--- Extracted data ---

(* ===== verification/RuntimeFacts.v ===== *)
(** * Facts on the solve window

    Rules for the runtime's effects, and what one window of the NUMA-domain
    selector does to the solver, the actuator and the kernel's masks. *)
From Stdlib Require Import SpecFloat.
From S2P Require Import Prelude Binary64 Core CpuList Actuator Topology DomainSolver.
From S2P Require Import DomainSolverFacts DomainPlanFacts DomainTheorems GraphWindow ThreadProfile.
From S2P Require Import Config ConfigProperties Hotspot Incremental IncrementalPropose.
From S2P Require Import Runtime RuntimeSolve.
Local Open Scope string_scope.
Local Open Scope Z_scope.
Local Open Scope ag_scope.

(** ** Weakest preconditions

    [wp m Q D s]: from [s], [m] does not throw, it establishes [Q] if it
    returns and [D] if it blocks. *)
Section wp.
Context {W : Type}.

Definition wp {A} (m : M W A) (Q : A → Runtime W → Prop) (D : Runtime W → Prop) (s : Runtime W) :
    Prop :=
  match m s with
  | Returned a s' => Q a s'
  | Thrown _ _ => False
  | Deadlocked s' => D s'
  end.

Lemma wp_ret {A} (a : A) Q D s : Q a s → wp (mret a) Q D s.
Proof. done. Qed.
Lemma wp_modify f Q D s : Q tt (f s) → wp (modify f) Q D s.
Proof. done. Qed.
Lemma wp_get Q D s : Q s s → wp get Q D s.
Proof. done. Qed.
Lemma wp_bind {A B} (m : M W A) (f : A → M W B) Q D s :
  wp m (λ a, wp (f a) Q D) D s → wp (m ≫= f) Q D s.
Proof. unfold wp, mbind, M_bind. by destruct (m s). Qed.
Lemma wp_mono {A} (m : M W A) Q Q' (D D' : Runtime W → Prop) s :
  wp m Q D s → (∀ a s', Q a s' → Q' a s') → (∀ s', D s' → D' s') → wp m Q' D' s.
Proof. unfold wp. destruct (m s); auto. Qed.
Lemma wp_log type o Q D (s : Runtime W) :
  Q tt (s ⟨ rt_log := (rt_log s ++ [mk_LogEvent type o])%list ⟩) → wp (log type o) Q D s.
Proof. done. Qed.
End wp.

(** One step of a straight-line computation. *)
Ltac wp_step :=
  lazymatch goal with
  | |- wp (_ ≫= _) _ _ _ => apply wp_bind
  | |- wp (mret _) _ _ _ => apply wp_ret
  | |- wp get _ _ _ => apply wp_get
  | |- wp (modify _) _ _ _ => apply wp_modify
  | |- wp (log _ _) _ _ _ => apply wp_log
  | |- wp (if _ then _ else _) _ _ _ => fail "conditional"
  end; runtime_simpl.

(** Blocking: a mutex its own thread holds. *)
Lemma wp_locked {W A} (m : M W A) Q (D : Runtime W → Prop) s :
  rt_locked s = true → D s → wp (with_lock m) Q D s.
Proof. intros Hl HD. unfold wp, with_lock. by rewrite Hl. Qed.

Lemma trigger_fatal_blocks {W} `{AffinityBackend W} msg Q (D : Runtime W → Prop) s :
  rt_locked s = true → D s → wp (trigger_fatal msg) Q D s.
Proof. intros Hl HD. unfold trigger_fatal. wp_step. by apply wp_locked. Qed.
(* ===== verification/BpfPending.v ===== *)
(** * The pending BPF buffers ([include/affinitygraph/bpf_events.h],
    [Runtime::drain_bpf_once] and [Runtime::run_bpf] of [src/runtime.cpp])

    The BPF worker thread moves what the kernel collected into buffers guarded
    by [bpf_pending_mutex_]; the runtime's own thread swaps them out.  Each
    critical section is one function on the buffers. *)
From S2P Require Import Prelude Binary64 Core GraphFacts Runtime.
Local Open Scope string_scope.
Local Open Scope Z_scope.

(** ** Events *)
Definition AFFINITYGRAPH_TASK_FORK : Z := 1.
Definition AFFINITYGRAPH_TASK_EXIT : Z := 2.
Definition AFFINITYGRAPH_FUTEX : Z := 3.
Definition AFFINITYGRAPH_VFS : Z := 4.
Definition AFFINITYGRAPH_TASK_EXEC : Z := 5.
Definition AFFINITYGRAPH_TASK_RENAME : Z := 6.
Definition AFFINITYGRAPH_AFFINITY : Z := 7.
Definition AFFINITYGRAPH_MASK_BYTES : Z := 128.

(** [comm] is the text before the terminator, which is what every reader of
    the field takes ([strnlen]); [mask] is its 128 bytes. *)
Record affinitygraph_bpf_event := mk_event {
  ev_kind : Z;
  ev_tgid : Z;
  ev_tid : Z;
  ev_peer_tid : Z;
  ev_parent_tgid : Z;
  ev_parent_tid : Z;
  ev_mask_bytes : Z;
  ev_timestamp_ns : Z;
  ev_start_time_ns : Z;
  ev_peer_start_time_ns : Z;
  ev_value_ns : Z;
  ev_resource : Z;
  ev_start_routine : Z;
  ev_comm : string;
  ev_mask : list Z;
}.
Definition zero_mask : list Z := replicate 128 0.

(** [cpus_from_mask]: the set bits of the bytes the kernel filled. *)
Definition mask_bit (e : affinitygraph_bpf_event) (bit : Z) : bool :=
  Z.testbit (default 0 (ev_mask e !! Z.to_nat (bit / 8))) (bit mod 8).
Definition cpus_from_mask (e : affinitygraph_bpf_event) : list Z :=
  let bytes := Z.min (ev_mask_bytes e) AFFINITYGRAPH_MASK_BYTES in
  filter (λ bit, mask_bit e bit = true) (seqZ 0 (bytes * 8)).

(** ** Buffers *)
Record PendingRelationKey := mk_PendingRelationKey {
  prk_kind : Z;
  prk_tgid : Z;
  prk_tid : Z;
  prk_peer_tid : Z;
  prk_start_time_ns : Z;
  prk_peer_start_time_ns : Z;
}.
#[export] Instance PendingRelationKey_eq_dec : EqDecision PendingRelationKey.
Proof. solve_decision. Defined.
#[export, program] Instance PendingRelationKey_countable : Countable PendingRelationKey :=
  inj_countable' (λ k, (prk_kind k, prk_tgid k, prk_tid k, prk_peer_tid k, prk_start_time_ns k,
                        prk_peer_start_time_ns k))
    (λ '(a, b, c, d, e, f), mk_PendingRelationKey a b c d e f) _.
Next Obligation. by intros []. Qed.

Record PendingRelationValue := mk_PendingRelationValue {
  prv_timestamp_ns : Z;
  prv_value_ns : Z;
}.

(** [BpfHealthSnapshot] with the time it was taken; the reader's statistics,
    which are only logged, are left out. *)
Record PendingHealthSample := mk_PendingHealthSample {
  phs_timestamp_ns : Z;
  phs_valid : bool;
  phs_counters : BpfCounters;
}.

---

Exercise prompt |
Please make an exact copy of the lines above from the line with "(** Blocking: a" through the line with "Proof. intros Hl HD. unfold wp, with_lock.", both ends included.

Exercise result |
(** Blocking: a mutex its own thread holds. *)
Lemma wp_locked {W A} (m : M W A) Q (D : Runtime W → Prop) s :
  rt_locked s = true → D s → wp (with_lock m) Q D s.
Proof. intros Hl HD. unfold wp, with_lock. by rewrite Hl. Qed.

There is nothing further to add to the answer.